Una de las características más destacadas de Android en los primeros días de su desarrollo fue su compatibilidad con Flash, la plataforma multimedia en línea realizada por Adobe. La compatibilidad con Flash distinguía a Android del otro gran sistema operativo móvil de la época, Apple iOS, que nunca ha soportado Flash.

Pero, a pesar de la compatibilidad inicial, Android dejó de soportar Flash en 2013 con el lanzamiento de Android 4.1 (Jelly Bean). Pero, ¿por qué? En esta guía analizamos todos los factores que han contribuido al declive de Flash tanto en el entorno móvil como en el de escritorio.

La culpa es de Adobe

Adobe ya no le da soporte. Hay muchas razones por las que la compañía de software decidió abandonar la plataforma, con una fecha oficial de fin de vida prevista para el 31 de diciembre de 2020. En esencia, la competencia de Apple hizo que el software quedara obsoleto, o al menos lejos del estándar de la industria en el que muchos esperaban que se convirtiera.

La culpa es de Steve Jobs

Steve Jobs declaró en una ocasión que los dispositivos iOS nunca serían compatibles con Flash. Flash era un sistema propietario creado por Adobe y no un estándar web abierto. Ya había alternativas abiertas, como HTML5. Gran parte del contenido existente en Flash era antiguo y estaba desarrollado para el rollover del ratón, no para pantallas táctiles como las utilizadas en el iPhone y el iPad. Así que Apple llegó a la conclusión de que Flash serviría de poco o nada a sus clientes.

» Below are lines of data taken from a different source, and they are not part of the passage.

(* ===== verification/EditTrackers.v ===== *)
(** * Deluge.EditTrackersWindow

    The trackers of a torrent, with the list's headers ([Ext.list.Sorter]) and the
    two windows that add some and edit one ([AddTrackerWindow.js],
    [EditTrackerWindow.js]). *)

From stdpp Require Import base list strings sorting.
From Stdlib Require Import Lia ZArith.
From S2P Require Import Prelude JsNum JsString JsValue Collection.

Local Open Scope nat_scope.

(** ** What is taken for an address *)

Module AddTracker.

(** [trackerUrlTest]: past the first two letters of a last label, everything the
    expression looks for may be missing. *)
Definition is_word (c : Ascii.ascii) : bool :=
  is_digit c || (65 <=? code c) && (code c <=? 90) || (97 <=? code c) && (code c <=? 122) || bool_decide (c = chr 95).
Definition two_words (s : string) : bool :=
  match s with String.String a (String.String b _) => is_word a && is_word b | _ => false end.
Fixpoint labels (started : bool) (s : string) : bool :=
  match s with
  | EmptyString => false
  | String.String c s' =>
      if decide (c = chr 46) then started && (two_words s' || labels false s')
      else (is_word c || bool_decide (c = chr 45)) && labels true s'
  end.
Definition after (p s : string) : option string :=
  if String.prefix p (to_lower s) then Some (str_drop (String.length p) s) else None.
Definition trackerUrl (val : string) : bool :=
  existsb (fun p => match after p val with Some s => labels false s | None => false end) ["http://"; "https://"; "udp://"].

(** [onAddClick]: the lines that are addresses *)
Definition cleaned (text : string) : list string := List.filter trackerUrl (split_on (chr 10) text).

End AddTracker.

(** ** The window *)

Module EditTrackers.

(** A record: the fields it has, and reading one of any name *)
Record tracker := mkt { tier : Z; url : string }.
Definition get (name : string) (t : tracker) : prim :=
  if decide (name = "tier") then pint (tier t) else if decide (name = "url") then PStr (url t) else PUndef.

(** A column, which is a field of the records; and what the store was sorted by
    last, [sortInfo], with whether it was [DESC].  Of [sortToggle] only the
    direction of that field is ever read, which is the one there. *)
Inductive column := Tier | Url.
#[global] Instance column_eq_dec : EqDecision column.
Proof. solve_decision. Defined.
Notation sort_info := (option (column * bool)).

(** The window: whether it is shown, [torrentId], the records by the number they
    were made with, what they were sorted by, which is selected, whether Edit is
    enabled, the record the other window edits with its text, what is typed to be
    added, and the torrents asked about. *)
Record state := mk {
  visible : bool; torrentId : option string; store : list (nat * tracker); next : nat; sortInfo : sort_info;
  selected : option nat; editable : bool; editing : option (nat * string); adding : option string; flight : list string
}.
Definition create : state := mk false None [] 0 None None true None None [].

Definition with_store (ts : list (nat * tracker)) (sel : option nat) (w : state) : state :=
  mk (visible w) (torrentId w) ts (next w) (sortInfo w) sel (editable w) (editing w) (adding w) (flight w).
Definition with_editing (e : option (nat * string)) (w : state) : state :=
  mk (visible w) (torrentId w) (store w) (next w) (sortInfo w) (selected w) (editable w) e (adding w) (flight w).
Definition with_adding (a : option string) (w : state) : state :=
  mk (visible w) (torrentId w) (store w) (next w) (sortInfo w) (selected w) (editable w) (editing w) a (flight w).

Inductive event :=
  | Show (torrent : option string) | Cancel | Ok | Answered (i : nat) (trackers : option (list tracker))
  | Select (i : nat) | Up | Down | Remove | HeaderClick (c : column)
  | EditClick | DoubleClick (i : nat) | EditType (text : string) | EditSave | EditCancel
  | AddClick | AddType (text : string) | AddOk | AddCancel.
Inductive output := Asked (torrent : string) | Sent (torrent : option string) (trackers : list tracker).

(** [onShow], which is a listener of [show] and the method a window calls before
    it fires it: without a torrent it throws. *)
Definition onShow (torrent : option string) (w : state) : option (state * list output) :=
  id ← torrent;
  Some (mk true (Some id) (store w) (next w) (sortInfo w) (selected w) false (editing w) (adding w) (flight w ++ [id]), [Asked id]).
Definition show (torrent : option string) (w : state) : option (state * list output) :=
  if visible w then Some (w, [])
  else '(w, os) ← onShow torrent w; '(w, os') ← onShow torrent w; Some (w, os ++ os').

(** [hide], with [onHide] *)
Definition hide (w : state) : state :=
  if visible w then mk false (torrentId w) [] (next w) (sortInfo w) None (editable w) (editing w) (adding w) (flight w) else w.

(** [sortData] by a column: whether one record may stay before another *)
Definition before (c : column) (desc : bool) (a b : nat * tracker) : bool :=
  let (a, b) := if desc then (b.2, a.2) else (a.2, b.2) in
  match c with Tier => (tier a <=? tier b)%Z | Url => negb (prim_ltb (PStr (url b)) (PStr (url a))) end.
Definition sortData (c : column) (desc : bool) (ts : list (nat * tracker)) : list (nat * tracker) := MC.isort (before c desc) ts.

(** [store.sort(field, direction)], after which nothing is selected, for the list
    is drawn again *)
Definition sort (c : column) (desc : bool) (w : state) : state :=
  mk (visible w) (torrentId w) (sortData c desc (store w)) (next w) (Some (c, desc)) None (editable w) (editing w) (adding w)
     (flight w).

(** [onHdClick] of the list's sorter: [store.sort] without a direction, which is
    the other one where the list is sorted by that column. *)
Definition onHdClick (c : column) (w : state) : state :=
  sort c (match sortInfo w with Some (c', desc) => if decide (c' = c) then negb desc else false | None => false end) w.

(** [store.sort('tier', 'ASC')] *)
Definition sort_tiers (ts : list (nat * tracker)) : list (nat * tracker) := sortData Tier false ts.

(** [onRequestComplete]: what is loaded is sorted as the store was last. *)
Definition loadData (ts : list tracker) (w : state) : state :=
  let rs := zip (seq (next w) (length ts)) ts in
  mk (visible w) (torrentId w) (match sortInfo w with Some (c, desc) => sortData c desc rs | None => rs end) (next w + length ts)
     (sortInfo w) None (editable w) (editing w) (adding w) (flight w).
Definition onRequestComplete (ts : list tracker) (w : state) : state := sort Tier false (loadData ts w).

(** [onSelect] of the row selected *)
Definition select (i : nat) (w : state) : state :=
  match store w !! i with
  | Some r => mk (visible w) (torrentId w) (store w) (next w) (sortInfo w) (Some r.1) true (editing w) (adding w) (flight w)
  | None => w
  end.

(** [onUpClick] and [onDownClick]: the record is sorted to its new place and
    selected again. *)
Definition chosen (w : state) : option (nat * tracker) := i ← selected w; snd <$> list_find (fun r => r.1 = i) (store w).
Definition set_tier (i : nat) (z : Z) (ts : list (nat * tracker)) : list (nat * tracker) :=
  (fun r => if decide (r.1 = i) then (i, mkt z (url r.2)) else r) <$> ts.
Definition move (by_ : Z) (w : state) : state :=
  match chosen w with
  | Some (i, t) =>
      let w := sort Tier false (with_store (set_tier i (tier t + by_) (store w)) (selected w) w) in
      with_store (store w) (Some i) w
  | None => w
  end.
Definition onDownClick (w : state) : state := move 1 w.
Definition onUpClick (w : state) : state :=
  match chosen w with Some (_, t) => if decide (tier t = 0)%Z then w else move (-1) w | None => w end.

(** [onRemoveClick] *)
Definition onRemoveClick (w : state) : state :=
  match chosen w with Some (i, _) => with_store (filter (fun r => r.1 <> i) (store w)) None w | None => w end.

(** [onAddTrackers]: the loop over the records, left at a duplicate *)
Fixpoint look (tracker : string) (highest : Z) (ts : list (nat * EditTrackers.tracker)) : Z * bool :=
  match ts with
  | [] => (highest, false)
  | r :: ts' =>
      let highest := if (highest <? tier r.2)%Z then tier r.2 else highest in
      if loose_eq (PStr tracker) (get "tracker" r.2) then (highest, true) else look tracker highest ts'
  end.
Definition add_one (w : state) (tracker : string) : state :=
  let '(highest, duplicate) := look tracker (-1) (store w) in
  if duplicate then w
  else mk (visible w) (torrentId w) (store w ++ [(next w, mkt (highest + 1) tracker)]) (1 + next w) (sortInfo w) (selected w)
         (editable w) (editing w) (adding w) (flight w).
Definition onAddTrackers (trackers : list string) (w : state) : state := foldl add_one w trackers.

(** [onOkClick] *)
Definition onOkClick (w : state) : state * list output := (hide w, [Sent (torrentId w) (store w).*2]).

(** The window that edits a record: [show], [onSaveClick]; a record that has left
    the store is edited in vain. *)
Definition onEditClick (w : state) : state :=
  match chosen w with Some (i, t) => with_editing (Some (i, url t)) w | None => w end.
Definition onSaveClick (w : state) : state :=
  match editing w with
  | Some (i, text) =>
      with_editing None (with_store ((fun r => if decide (r.1 = i) then (i, mkt (tier r.2) text) else r) <$> store w) (selected w) w)
  | None => w
  end.

Definition step (w : state) (e : event) : option (state * list output) :=
  match e with
  | Show t => show t w
  | Cancel => Some (hide w, [])
  | Ok => Some (onOkClick w)
  | Answered i ts =>
      _ ← flight w !! i;
      let w := mk (visible w) (torrentId w) (store w) (next w) (sortInfo w) (selected w) (editable w) (editing w) (adding w)
                 (delete i (flight w)) in
      Some (match ts with Some ts => onRequestComplete ts w | None => w end, [])
  | Select i => Some (select i w, [])
  | Up => Some (onUpClick w, [])
  | Down => Some (onDownClick w, [])
  | Remove => Some (onRemoveClick w, [])
  | HeaderClick c => Some (onHdClick c w, [])
  | EditClick => Some (if editable w then onEditClick w else w, [])
  | DoubleClick i => Some (match store w !! i with Some (k, t) => with_editing (Some (k, url t)) w | None => w end, [])
  | EditType t => Some (with_editing (match editing w with Some (i, _) => Some (i, t) | None => None end) w, [])
  | EditSave => Some (onSaveClick w, [])
  | EditCancel => Some (with_editing None w, [])
  | AddClick => Some (with_adding (match adding w with Some t => Some t | None => Some "" end) w, [])
  | AddType t => Some (with_adding (match adding w with Some _ => Some t | None => None end) w, [])
  | AddOk => Some (match adding w with
                   | Some t => with_adding None (onAddTrackers (AddTracker.cleaned t) w) | None => w end, [])
  | AddCancel => Some (with_adding None w, [])
  end.
Definition steps : state -> list event -> option (state * list output) := run step.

Seguro que algunos de los comentarios en contra de Flash se debían simplemente a que Steve Jobs era un hombre testarudo que estaba irritado con Adobe por su retraso en el desarrollo de otros productos de Adobe (Adobe tardó años en desarrollar finalmente una versión de 64 bits de Photoshop para Mac).

Flash agotó las baterías y funcionó mal en los teléfonos

Cuando Flash estuvo finalmente disponible en Android Froyo, consumía mucha batería, la reproducción era inestable y los juegos no funcionaban como se esperaba. Y lo que es peor, las cadenas de televisión empezaron a ponerse nerviosas ante la idea de que la gente viera sus contenidos en los teléfonos y empezaron a bloquear intencionadamente que la gente viera los vídeos en streaming de Flash en las tabletas y los teléfonos Android. Así que los usuarios no veían los contenidos que querían ver, y algunos de los contenidos más antiguos aún necesitaban ser renovados.

La culpa es de nuevo de Adobe

Adobe tenía que certificar que Flash funcionara en todas y cada una de las configuraciones que lo soportaban. Esta es una tarea mucho más difícil para los móviles que para los ordenadores de sobremesa. En los ordenadores de sobremesa, sólo hay dos sistemas operativos principales, Windows y macOS.(Sí, está Linux, pero Adobe tampoco lo soporta.)En el caso de macOS, hay una configuración de hardware conocida porque Apple fabrica su propio hardware, y con el sistema operativo Windows, hay unos estándares mínimos de hardware. El apoyo a sólo esos dos sistemas operativos hace que el trabajo de Adobe sea mucho más fácil, y hace que el trabajo de un desarrollador de Flash sea mucho más fácil, ya que no hay tantos tamaños de pantalla y elementos interactivos con los que trabajar. Pero la llegada de los sistemas operativos móviles arrojó una llave en la máquina. Los sistemas competidores y las actualizaciones constantes -por no mencionar el apoyo fugaz o inexistente de Android y iOS- hicieron que la tarea de actualización de Flash fuera insostenible para Adobe.

En 2017, Adobe finalmente terminó el soporte de Flash. La compañía mató oficialmente a Flash en todas las plataformas en 2015 o 2017, dependiendo de lo que se cuente como muerto, pero el anuncio de 2017 confirmó que Adobe dejaría de dar soporte por completo a finales de 2020. La adopción combinada de los estándares abiertos HTML5 y CSS3, que permiten gran parte de la potencia de animación que antes estaba reservada a Flash, ha obligado a Adobe a poner el último clavo en su ataúd. Incluso cuando los navegadores web y otras tecnologías avanzan, todavía se puede encontrar a Flash como un zombi, que se tambalea por los rincones de la web que aún no se han puesto al día.